Music,  if you like, carries emotions from one scene into another, often across the depth. This is why I say that music is like soul to that extent. It doesn’t really carry the theme so much as massage the theme, and remind people of it. It does it subtly and emotionally in conjunction with the images which may be in contrast. Therefore,  it makes the two things work together. Music is incredibly important and powerful.

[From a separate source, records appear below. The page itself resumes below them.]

(** * SetupService: the first-run setup wizard of the self-hosted module

    A shallow embedding of
    [src/backend/src/modules/selfhosted/SetupService.js] and the
    properties of its completion marker, setup-token gate, step registry,
    step pipeline and restart classifier.

    Conventions of the embedding.
    - JavaScript values that travel through request bodies and the
      configuration object are the type [JSVal]; objects used as maps are
      [gmap string JSVal].
    - Every method that awaits, touches the disk or may throw lives in the
      monad [M]: a state transformer over [State] whose result is either
      [Ok v] or [Throw msg], [msg] being the [message] of the JavaScript
      error.  [await] is sequencing in [M].
    - [safeLog] diagnostics are not part of the state; they never change
      control flow (the helper guards itself against a missing logger). *)

From stdpp Require Import gmap strings list sorting pretty.
From Stdlib Require Import ZArith Lia Ascii.

Local Open Scope Z_scope.

(** ** JavaScript values *)

Inductive JSVal : Type :=
| VUndef
| VNull
| VBool (b : bool)
| VNum (z : Z)
| VStr (s : string).

#[global] Instance JSVal_eq_dec : EqDecision JSVal.
Proof. solve_decision. Defined.

Abbreviation Obj := (gmap string JSVal).

(** [!!v] of JavaScript, for the values above. *)
Definition truthy (v : JSVal) : bool :=
  match v with
  | VUndef | VNull => false
  | VBool b => b
  | VNum z => negb (Z.eqb z 0)
  | VStr s => negb (String.eqb s EmptyString)
  end.

(** [a || b]. *)
Definition js_or (a b : JSVal) : JSVal := if truthy a then a else b.

(** [o.k]: a missing property reads as [undefined]. *)
Definition prop (o : Obj) (k : string) : JSVal := default VUndef (o !! k).

(** [k in o] for an object built from a literal and spreads. *)
Definition js_in (k : string) (o : Obj) : bool := bool_decide (is_Some (o !! k)).

(** [{ ...a, ...b }]: the keys of [b] win. *)
Definition spread (a b : Obj) : Obj := b ∪ a.

(** [a === b] on the values above. *)
Definition strict_eq (a b : JSVal) : bool := bool_decide (a = b).

(** String coercion, as performed by [+] with a string operand. *)
Definition js_to_string (v : JSVal) : string :=
  match v with
  | VUndef => "undefined"
  | VNull => "null"
  | VBool true => "true"
  | VBool false => "false"
  | VNum z => pretty z
  | VStr s => s
  end.

(** [String.prototype.trim], for the ASCII white space characters. *)
Definition is_space (a : Ascii.ascii) : bool :=
  let n := Ascii.nat_of_ascii a in
  (Nat.leb 9 n && Nat.leb n 13) || Nat.eqb n 32.

Fixpoint drop_spaces (s : string) : string :=
  match s with
  | String a r => if is_space a then drop_spaces r else s
  | EmptyString => EmptyString
  end.

Definition js_trim (s : string) : string :=
  String.rev (drop_spaces (String.rev (drop_spaces s))).

(** [s.replace(/\./g, "-")]. *)
Fixpoint dots_to_dashes (s : string) : string :=
  match s with
  | String a r =>
      String (if Ascii.eqb a "."%char then "-"%char else a) (dots_to_dashes r)
  | EmptyString => EmptyString
  end.

(** ** Collaborators *)

(** A row of the [user] table, as read by [helpers.get_user]. *)
Record UserRow : Type := mkUser {
  user_id : Z;
  user_uuid : string;
  user_name : string;
  user_password : string;
}.

(** What [updateAdminPassword] probes on a service: [service.knex],
    [service.query], and whether a statement sent to it throws. *)
Record DbService : Type := mkDb {
  has_knex : bool;
  has_query : bool;
  db_fails : bool;
}.

(** The [bcrypt] package: hashing with a salt and comparison. *)
Class Bcrypt : Type := {
  bcrypt_hash : string -> string -> string;
  bcrypt_compare : string -> string -> bool;
}.

(** Content of a file below the working directory.  [JSON.stringify] is not
    modelled: a file written from it holds the object. *)
Inductive Content : Type :=
| Text (s : string)
| JsonDoc (o : Obj).

(** ** The state of the process and of its disk

    [setupToken] and [tokenPath] are the two variables that the block at
    the top of [__on_install.routes] sets once, from [config/setup-token]
    or from a fresh random token; the handlers close over them.  That block
    runs before any request and is not modelled: a state holds what it
    left. *)

Record State : Type := mkState {
  files : gmap string Content;   (* paths under process.cwd() *)
  faulty : gset string;          (* paths on which mkdir/write/unlink throw *)
  setupCompleted : bool;         (* this.setupCompleted *)
  setupToken : option string;    (* [let setupToken] of __on_install.routes *)
  tokenPath : option string;     (* [let tokenPath] of __on_install.routes *)
  config : Obj;                  (* require("../../config") *)
  users : list UserRow;          (* the user table *)
  services : gmap string DbService;  (* this.services *)
  clock : string;                (* new Date().toISOString() *)
  nextSalt : string;             (* bcrypt.genSalt(10) *)
}.

Definition set_files (f : gmap string Content) (s : State) : State :=
  mkState f (faulty s) (setupCompleted s) (setupToken s) (tokenPath s)
    (config s) (users s) (services s) (clock s) (nextSalt s).

Definition set_faulty (f : gset string) (s : State) : State :=
  mkState (files s) f (setupCompleted s) (setupToken s) (tokenPath s)
    (config s) (users s) (services s) (clock s) (nextSalt s).

Definition set_setupCompleted (b : bool) (s : State) : State :=
  mkState (files s) (faulty s) b (setupToken s) (tokenPath s)
    (config s) (users s) (services s) (clock s) (nextSalt s).

Definition set_config (c : Obj) (s : State) : State :=
  mkState (files s) (faulty s) (setupCompleted s) (setupToken s) (tokenPath s)
    c (users s) (services s) (clock s) (nextSalt s).

Definition set_users (u : list UserRow) (s : State) : State :=
  mkState (files s) (faulty s) (setupCompleted s) (setupToken s) (tokenPath s)
    (config s) u (services s) (clock s) (nextSalt s).

(** ** The monad of effectful methods *)

(** The outcome of a call.  [Throw msg] is an [Error] thrown with message
    [msg]: what the service and Node's [fs] throw.  A value thrown that is
    no [Error] (a string, [null]) is not represented. *)
Inductive Result (A : Type) : Type :=
| Ok (a : A)
| Throw (msg : string).
Arguments Ok {A} a.
Arguments Throw {A} msg.

Definition M (A : Type) : Type := State -> Result A * State.

#[global] Instance M_ret : MRet M := fun A a s => (Ok a, s).

#[global] Instance M_bind : MBind M := fun A B f m s =>
  match m s with
  | (Ok a, s') => f a s'
  | (Throw e, s') => (Throw e, s')
  end.

Definition throw {A} (msg : string) : M A := fun s => (Throw msg, s).

(** [try { m } catch (e) { h e }]. *)
Definition try_catch {A} (m : M A) (h : string -> M A) : M A := fun s =>
  match m s with
  | (Ok a, s') => (Ok a, s')
  | (Throw e, s') => h e s'
  end.

Definition gets {A} (f : State -> A) : M A := fun s => (Ok (f s), s).
Definition modify (f : State -> State) : M unit := fun s => (Ok tt, f s).

(** ** The [fs] module *)

Definition config_dir : string := "config".
Definition path_join (dir name : string) : string := dir +:+ "/" +:+ name.

Definition setup_completed_path : string := path_join config_dir "setup-completed".
Definition setup_token_path : string := path_join config_dir "setup-token".
Definition admin_password_path : string := path_join config_dir "admin-password".
Definition wizard_config_path : string := path_join config_dir "wizard-config.json".
Definition password_log_path : string := path_join config_dir "admin-password-log.txt".

Definition fs_mkdir (p : string) : M unit := fun s =>
  if decide (p ∈ faulty s) then (Throw ("EACCES: mkdir " +:+ p), s) else (Ok tt, s).

Definition fs_existsSync (p : string) : M bool :=
  gets (fun s => bool_decide (is_Some (files s !! p))).

(** [fs.writeFile(p, data, "utf8")]: [data] that is not a string is refused
    with a [TypeError] before anything is written. *)
Definition fs_writeFile (p : string) (data : JSVal) : M unit := fun s =>
  match data with
  | VStr d =>
      if decide (p ∈ faulty s) then (Throw ("EACCES: open " +:+ p), s)
      else (Ok tt, set_files (<[p := Text d]> (files s)) s)
  | _ => (Throw "ERR_INVALID_ARG_TYPE", s)
  end.

(** [fs.writeFile(p, JSON.stringify(o, null, 2), "utf8")]. *)
Definition fs_writeJson (p : string) (o : Obj) : M unit := fun s =>
  if decide (p ∈ faulty s) then (Throw ("EACCES: open " +:+ p), s)
  else (Ok tt, set_files (<[p := JsonDoc o]> (files s)) s).

Definition fs_unlinkSync (p : string) : M unit := fun s =>
  if decide (p ∈ faulty s) then (Throw ("EACCES: unlink " +:+ p), s)
  else match files s !! p with
       | Some _ => (Ok tt, set_files (delete p (files s)) s)
       | None => (Throw ("ENOENT: unlink " +:+ p), s)
       end.

(** ** The completion marker *)

(** [isSetupCompleted]: [fs.access] on the marker; any failure is [false]. *)
Definition isSetupCompleted : M bool :=
  try_catch
    (fun s => match files s !! setup_completed_path with
              | Some _ => (Ok true, s)
              | None => (Throw ("ENOENT: access " +:+ setup_completed_path), s)
              end)
    (fun _ => mret false).

(** [markSetupCompleted(adminPassword)]. *)
Definition markSetupCompleted (adminPassword : JSVal) : M bool :=
  let configDir := config_dir in
  _ ← try_catch (fs_mkdir configDir) (fun _ => mret tt);
  let setupCompletedPath := path_join configDir "setup-completed" in
  timestamp ← gets clock;
  _ ← fs_writeFile setupCompletedPath (VStr timestamp);
  _ ← (if truthy adminPassword
       then fs_writeFile (path_join configDir "admin-password") adminPassword
       else mret tt);
  _ ← modify (set_setupCompleted true);
  mret true.

(** [updateConfig(newConfig)]: [Object.assign] on the live configuration
    object, then the record of what was applied. *)
Definition updateConfig (newConfig : Obj) : M bool :=
  _ ← modify (fun s => set_config (newConfig ∪ config s) s);
  let configDir := config_dir in
  _ ← try_catch (fs_mkdir configDir) (fun _ => mret tt);
  let configPath := path_join configDir "wizard-config.json" in
  _ ← fs_writeJson configPath newConfig;
  mret true.

(** ** The admin credential *)

Definition possibleServices : list string :=
  ["database"; "db"; "sql"; "sqlite"; "database-access"].

Fixpoint first_service (names : list string) (svcs : gmap string DbService)
  : option DbService :=
  match names with
  | [] => None
  | serviceName :: rest =>
      match svcs !! serviceName with
      | Some service => Some service
      | None => first_service rest svcs
      end
  end.

(** [findDatabaseService]. *)
Definition findDatabaseService : M DbService := fun s =>
  match first_service possibleServices (services s) with
  | Some service => (Ok service, s)
  | None => (Throw "No database service found", s)
  end.

(** [get_user({ username, cached: false })]. *)
Definition get_user (username : string) : M (option UserRow) :=
  gets (fun s => List.find (fun u => String.eqb (user_name u) username) (users s)).

(** [UPDATE user SET password = ? WHERE id = ?]. *)
Definition set_password (uid : Z) (passwordHash : string) (rows : list UserRow)
  : list UserRow :=
  map (fun u => if Z.eqb (user_id u) uid
                then mkUser (user_id u) (user_uuid u) (user_name u) passwordHash
                else u) rows.

Definition db_update (db : DbService) (uid : Z) (passwordHash : string) : M unit :=
  fun s => if db_fails db then (Throw "SQLITE_ERROR", s)
           else (Ok tt, set_users (set_password uid passwordHash (users s)) s).

Definition password_log_line (password now : string) : string :=
  "Admin password was set to: " +:+ password +:+ " at " +:+ now.

Section AdminPassword.
Context `{Bcrypt}.

(** [updateAdminPassword(password)].  The nested [catch] blocks of the
    source only log and rethrow. *)
Definition updateAdminPassword (password : string) : M unit :=
  if String.eqb password EmptyString || String.eqb (js_trim password) EmptyString
  then throw "Empty password provided"
  else
    let adminUsername := "admin" in
    user ← get_user adminUsername;
    match user with
    | None => throw "Admin user not found"
    | Some user =>
        salt ← gets nextSalt;
        let passwordHash := bcrypt_hash password salt in
        dbService ← findDatabaseService;
        _ ← (if has_knex dbService
             then db_update dbService (user_id user) passwordHash
             else if has_query dbService
             then db_update dbService (user_id user) passwordHash
             else throw "No valid query method found in database service");
        updatedUser ← get_user adminUsername;
        match updatedUser with
        | None => throw "Failed to verify password update"
        | Some updatedUser =>
            let passwordMatch := bcrypt_compare password (user_password updatedUser) in
            if passwordMatch
            then
              try_catch
                (now ← gets clock;
                 fs_writeFile (path_join config_dir "admin-password-log.txt")
                   (VStr (password_log_line password now)))
                (fun _ => mret tt)
            else throw "Password verification failed"
        end
    end.
End AdminPassword.

(** ** Requests *)

Record Request : Type := mkReq {
  path : string;
  method : string;
  query : Obj;
  body : Obj;
  ip : option string;
}.

(** ** Configuration steps *)

(** The presentation unit of a step.  The three stock templates are
    non-empty HTML literals; a template supplied by an extension is any
    string. *)
Inductive Template : Type :=
| SubdomainStepTemplate
| DomainStepTemplate
| PasswordStepTemplate
| CustomTemplate (html : string).

Abbreviation Process := (Obj -> Request -> M Obj).

(** An entry of [this.configSteps]. *)
Record ConfigStep : Type := mkStep {
  step_id : string;
  step_title : string;
  step_description : string;
  step_required : bool;
  step_order : Z;
  step_template : Template;
  step_process : Process;
}.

Your films are also notable for their vivid location work. What do you feel filming on location has added to your work? 
Well, it comes back to the visuals if you like. Location is made up of so many things. It is made up of the light. It is made up of the architecture. It is made up of the vegetation. It is made of the way those things go together. A particular street will carry a particular atmosphere. The light in a particular street, depending on whether it is in Southeast Asia or in the Arctic, will feel very, very different. The light itself behaves different. If there is more moisture in the air, the light softens. If the air is drier, the light gets harder. If there is snow, it gets more reflective and a little whiter, cooler. In that sense, location and light are affecting what you feel. Also, openness. The difference between the kind of shelter that you take under a tree or the kind of danger you get in the jungle, are all expressed through the way the location shows you how the space is organized,  whether it is organized by plants or buildings or the lack of them. All those things bring depth and feeling. Also to the actors, they can do extraordinary things. If the actor is in the studio, he has to work doubly hard to believe he is in a real place. Then say he is in the operating table here in the studio, where we only have two walls - the actor has to kind of deliberately not remember he is in the studio. If he is in a real hospital where the  cameras and all kinds of things are inside it, and he has the actual smell, the actual sounds, and the sense that he is in a real place, it gives the actor a sense of reality that helps him build his character.

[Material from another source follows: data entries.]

(** * sslkeylog.py: extraction of TLS key material under gdb

    A shallow embedding of [gdb/sslkeylog.py].  The script runs inside gdb's
    Python interpreter: breakpoints on five OpenSSL entry points arm a finish
    breakpoint, which reads the client random and the master key out of the
    inferior and appends them to a key log file.

    Python exceptions are modelled by the [result] type, module globals and
    the objects they alias by an explicit [state] threaded through a small
    state-and-exception monad. *)

From Stdlib Require Import Ascii Strings.Byte.
From stdpp Require Import gmap strings list fin_maps pretty.

Open Scope string_scope.
Open Scope Z_scope.

(** ** Exceptions *)

Inductive exn :=
  | MemoryError                 (* gdb.MemoryError: unreadable inferior memory *)
  | GdbError                    (* gdb.error: e.g. no such struct member *)
  | OSError (errno : Z)
  | ValueError                  (* I/O operation on closed file *)
  | RuntimeError                (* gdb: the breakpoint is invalid (deleted) *)
  | TypeError
  | NameError
  | AttributeError
  | UnicodeEncodeError
  | Dangling.                   (* a reference outside the object store; Python
                                   has none, so no run of the script raises it *)

Inductive result (A : Type) :=
  | Return (a : A)
  | Raise (e : exn).
Arguments Return {A} a.
Arguments Raise {A} e.

#[global] Instance result_ret : MRet result := λ A a, Return a.
#[global] Instance result_bind : MBind result := λ A B k r,
  match r with
  | Return a => k a
  | Raise e => Raise e
  end.

(** [errno.ESPIPE] *)
Definition ESPIPE : Z := 29.

(** ** Formatting *)

(** One digit of ['%X']. *)
Definition hex_digit (d : N) : ascii :=
  if (d <? 10)%N then ascii_of_N (48 + d) else ascii_of_N (55 + d).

You have said that most people live their lives irrationally. Is this something that fascinates you as a filmmaker?
Very much so, because we are so dedicated to reason. What we begin to realize mostly is that we actually rationalize and then use reason to justify what we irrationally did. Reason is a wonderful tool too, though.  Because actually, most stories, are the application of reason to irrationality. In other words, what we think of as story form, narrative form, is actually reason’s attempt to find coherence in things that otherwise appear to be incoherent. The question of whether things are really coherent or incoherent is what we can be talking about  forever. Certainly, in terms of our lives, trying to live a coherent life is probably almost impossible, although it is also very difficult to admit, because we like to feel that we are more rational than we are.

It's almost 35 years since your brilliant debut with THE KILLING FIELDS. What advice would you give to the Roland Joffe about to make that film?
I would say, don’t lose faith. Don’t expect that everything that you do will work out. Love the process. Love the process more than anything else. Love the process more than the approval.

What other projects do you have coming up?
I have a number of projects coming up, but I can’t really talk about them too much. One is set in America. One set in Sicily. One set in India. They are keeping me more occupied than I have the right to be.  I am excited by all three of them.

THE FORGIVEN is out now in select theaters and will be released in more theaters, on VOD and Digital HD on March 16th.